Sacramento and West Sacramento are now wrapping up a survey of citizen opinions about a new river crossing—part of a yearlong study on a possible new bridge. There are, of course, two bridges connecting the two cities—the I Street Bridge north of downtown, and the Tower Bridge at Capitol Mall—and three if you count Interstate 80.
The city backed off pursuing a Broadway bridge two years ago, after the folks in Land Park freaked out about the idea of 30,000 new cars on Broadway every day. And they had a point; the city hadn’t really done its homework before zeroing in on Broadway.

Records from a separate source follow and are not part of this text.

(** * FinSight-AI front end: document-status synchronisation and
      risk-resolution workflow

    A shallow embedding of the client pages
      - [src/frontend/src/app/search/page.tsx]          (SearchPage)
      - [src/frontend/src/app/alerts/page.tsx]          (AlertsPage)
      - the documents listing page                      (DocumentsPage)
      - [src/frontend/src/app/documents/[id]/page.tsx]  (DocumentDetailPage)
    as event-driven state machines.  Every asynchronous handler is cut at
    its single [await]: the part before it runs when the user event (or the
    timer) fires and records the request in the network log; the part after
    it runs when the reply to that request arrives.

    Part I holds the model, Part II the properties. *)

From Stdlib Require Import ZArith NArith QArith List String Ascii Bool Lia.
From stdpp Require Import base option list gmap.

Local Open Scope Z_scope.

(* ===================================================================== *)
(** * Part I — the model                                                 *)
(* ===================================================================== *)

(** ** JavaScript strings and the built-ins the pages call *)

Module JS.

(** A JavaScript string is a sequence of UTF-16 code units. *)
Abbreviation jsstring := (list N).

(** A string literal of the source (all literals used are ASCII). *)
Definition lit (s : string) : jsstring :=
  List.map N_of_ascii (list_ascii_of_string s).

(** ToBoolean on a string: only the empty string is falsy. *)
Definition truthy (s : jsstring) : bool :=
  match s with
  | [] => false
  | _ :: _ => true
  end.

(** ToBoolean on [string | null]. *)
Definition truthy_opt (o : option jsstring) : bool :=
  match o with
  | None => false
  | Some s => truthy s
  end.

(** [WhiteSpace] and [LineTerminator] code points of ECMAScript, the ones
    [String.prototype.trim] strips. *)
Definition is_white_space (c : N) : bool :=
  ((c =? 0x09) || (c =? 0x0A) || (c =? 0x0B) || (c =? 0x0C) || (c =? 0x0D)
   || (c =? 0x20) || (c =? 0xA0) || (c =? 0x1680)
   || ((0x2000 <=? c) && (c <=? 0x200A))
   || (c =? 0x2028) || (c =? 0x2029) || (c =? 0x202F) || (c =? 0x205F)
   || (c =? 0x3000) || (c =? 0xFEFF))%N.

Fixpoint trimStart (s : jsstring) : jsstring :=
  match s with
  | [] => []
  | c :: s' => if is_white_space c then trimStart s' else s
  end.

Definition trimEnd (s : jsstring) : jsstring :=
  rev (trimStart (rev s)).

(** [s.trim()] *)
Definition trim (s : jsstring) : jsstring :=
  trimEnd (trimStart s).

(** [s.split(sep)] for a one-code-unit separator: the pieces between the
    occurrences of [sep]; never empty ([""] for the empty string). *)
Fixpoint split (sep : N) (s : jsstring) : list jsstring :=
  match s with
  | [] => [[]]
  | c :: s' =>
      if (c =? sep)%N then [] :: split sep s'
      else match split sep s' with
           | p :: ps => (c :: p) :: ps
           | [] => [[c]]
           end
  end.

(** [s.split(sep)[0]] *)
Definition split0 (sep : N) (s : jsstring) : jsstring :=
  match split sep s with
  | p :: _ => p
  | [] => []
  end.

(** The [w] low decimal digits of [n], most significant first. *)
Fixpoint pad (w : nat) (n : N) : jsstring :=
  match w with
  | O => []
  | S w' => pad w' (n / 10)%N ++ [(48 + n mod 10)%N]
  end.

(** A [Date], by the UTC fields [toISOString] prints. *)
Record Date := {
  utcFullYear : Z;
  utcMonth : N;        (* 0..11, as [getUTCMonth] *)
  utcDate : N;         (* 1..31 *)
  utcHours : N;
  utcMinutes : N;
  utcSeconds : N;
  utcMilliseconds : N
}.

(** The year of [Date.prototype.toISOString]: four digits for 0..9999,
    otherwise a sign and six digits. *)
Definition isoYear (y : Z) : jsstring :=
  if (0 <=? y) && (y <=? 9999) then pad 4 (Z.to_N y)
  else (if y <? 0 then lit "-" else lit "+") ++ pad 6 (Z.to_N (Z.abs y)).

(** [d.toISOString()]: YYYY-MM-DDTHH:mm:ss.sssZ *)
Definition toISOString (d : Date) : jsstring :=
  isoYear (utcFullYear d) ++ lit "-" ++ pad 2 (utcMonth d + 1)%N ++ lit "-"
  ++ pad 2 (utcDate d) ++ lit "T" ++ pad 2 (utcHours d) ++ lit ":"
  ++ pad 2 (utcMinutes d) ++ lit ":" ++ pad 2 (utcSeconds d) ++ lit "."
  ++ pad 3 (utcMilliseconds d) ++ lit "Z".

(** [Math.ceil(total / 20)] on an integer [total]. *)
Definition ceil_div20 (total : Z) : Z := (total + 19) / 20.

End JS.

Import JS.

(** ** What the remote document service answers

    [api-client] is not part of the reviewed sources; the pages only use
    the [message] of a thrown error.  The error kinds are the taxonomy of
    the specification. *)

Inductive ErrorKind :=
| ValidationError | ConflictError | NotFoundError | TransportError.

Record ApiError := { kind : ErrorKind; message : jsstring }.


(** Lifecycle status of a document. *)
Inductive Status := UPLOADED | PROCESSING | COMPLETED | FAILED.

#[global] Instance Status_eq_dec : EqDecision Status.
Proof. solve_decision. Defined.

(** ** The search page: [SearchPage], [handleSearch] *)

Module SearchPage.

Record SearchResult := {
  document_id : jsstring;
  document_filename : jsstring;
  document_type : jsstring;
  page_number : option Z;
  chunk_text : jsstring;
  similarity_score : Q
}.

(** What [apiClient.search] settles with. *)
Inductive Reply :=
| SearchOk (results : list SearchResult)
| SearchFailed (e : ApiError).

(** The four [useState] cells, and the network log: [sent] lists the
    query of every [apiClient.search] call in issue order, [answered] the
    positions already settled. *)
Record State := {
  query : jsstring;
  results : list SearchResult;
  loading : bool;
  searched : bool;
  sent : list jsstring;
  answered : gset nat
}.

Definition init : State :=
  {| query := []; results := []; loading := false; searched := false;
     sent := []; answered := ∅ |}.

Definition setQuery (q : jsstring) (st : State) : State :=
  {| query := q; results := results st; loading := loading st;
     searched := searched st; sent := sent st; answered := answered st |}.

(** [handleSearch] up to its [await]. *)
Definition handleSearch (st : State) : State :=
  if negb (truthy (trim (query st))) then st
  else {| query := query st; results := results st;
          loading := true; searched := true;
          sent := sent st ++ [query st]; answered := answered st |}.

(** [handleSearch] after its [await], for the call at position [k]. *)
Definition handleSearch_settled (k : nat) (r : Reply) (st : State)
  : option State :=
  match sent st !! k with
  | None => None
  | Some _ =>
      if decide (k ∈ answered st) then None
      else Some
        {| query := query st;
           results := match r with
                      | SearchOk rs => rs
                      | SearchFailed _ => results st
                      end;
           loading := false;
           searched := searched st;
           sent := sent st;
           answered := {[k]} ∪ answered st |}
  end.

Inductive Event :=
| TypeQuery (q : jsstring)
| Submit
| Settle (k : nat) (r : Reply).

Definition step (e : Event) (st : State) : option State :=
  match e with
  | TypeQuery q => Some (setQuery q st)
  | Submit => Some (handleSearch st)
  | Settle k r => handleSearch_settled k r st
  end.

Fixpoint run (es : list Event) (st : State) : option State :=
  match es with
  | [] => Some st
  | e :: es' =>
      match step e st with
      | Some st' => run es' st'
      | None => None
      end
  end.

Definition reachable (st : State) : Prop :=
  exists es, run es init = Some st.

“We realized we’d jumped ahead a step” by focusing on one site without adequately considering the alternatives, said Fran Halbakken, with the Sacramento Department of Transportation.
Alternatives like a Sutterville crossing connecting to Linden Road on the West Sacramento side. Or a new span in the area of the downtown rail yards, or building no bridge at all.
Bites (politely) suggested to Halbakken that we all know the Broadway bridge is really the best site and that the city is merely going through the motions to placate Land Park, but Halbakken wouldn’t take the bait.
“We don’t know what the best location is yet,” she explained, adding that the city was in the “very preliminary first steps” of making a determination. Part of the process includes getting the recommendations of an official “stakeholder advisory committee,” which includes members of the Land Park Community Association.
Craig Powell with the LPCA told Bites that a Broadway bridge that didn’t allow cars at all, just bikes, pedestrians, light rail, etc., “would be fine with just about everybody.”
Which is an interesting idea, if it’s sincere—and not just a bit of misdirection intended to make any Broadway crossing less appealing to city planners.
The LPCA naturally prefers a crossing somewhere between Interstate 80 and the American River, the option that’s farthest from their neighborhood.
A Sutterville bridge, on the other hand, is out of the question, being in more less the heart of Land Park. “A bridge there would be a direct threat to Land Park’s quality of life,” said Powell.
Now, you might be asking yourself, “What isn’t a direct threat to Land Park’s quality of life?” And Bites can’t help you there. But it’s clear that neighborhood leaders are prepared to throw an expensive hissy fit if need be.
“We probably have more land-use lawyers and litigators per square block in Land Park than any other neighborhood in the city,” Powell explained. “Local lawyers would be lining up at the courthouse to file [California Environmental Quality Act] suits to halt a Sutterville bridge.”
Guess we’ll just have to blow up that bridge when we come to it.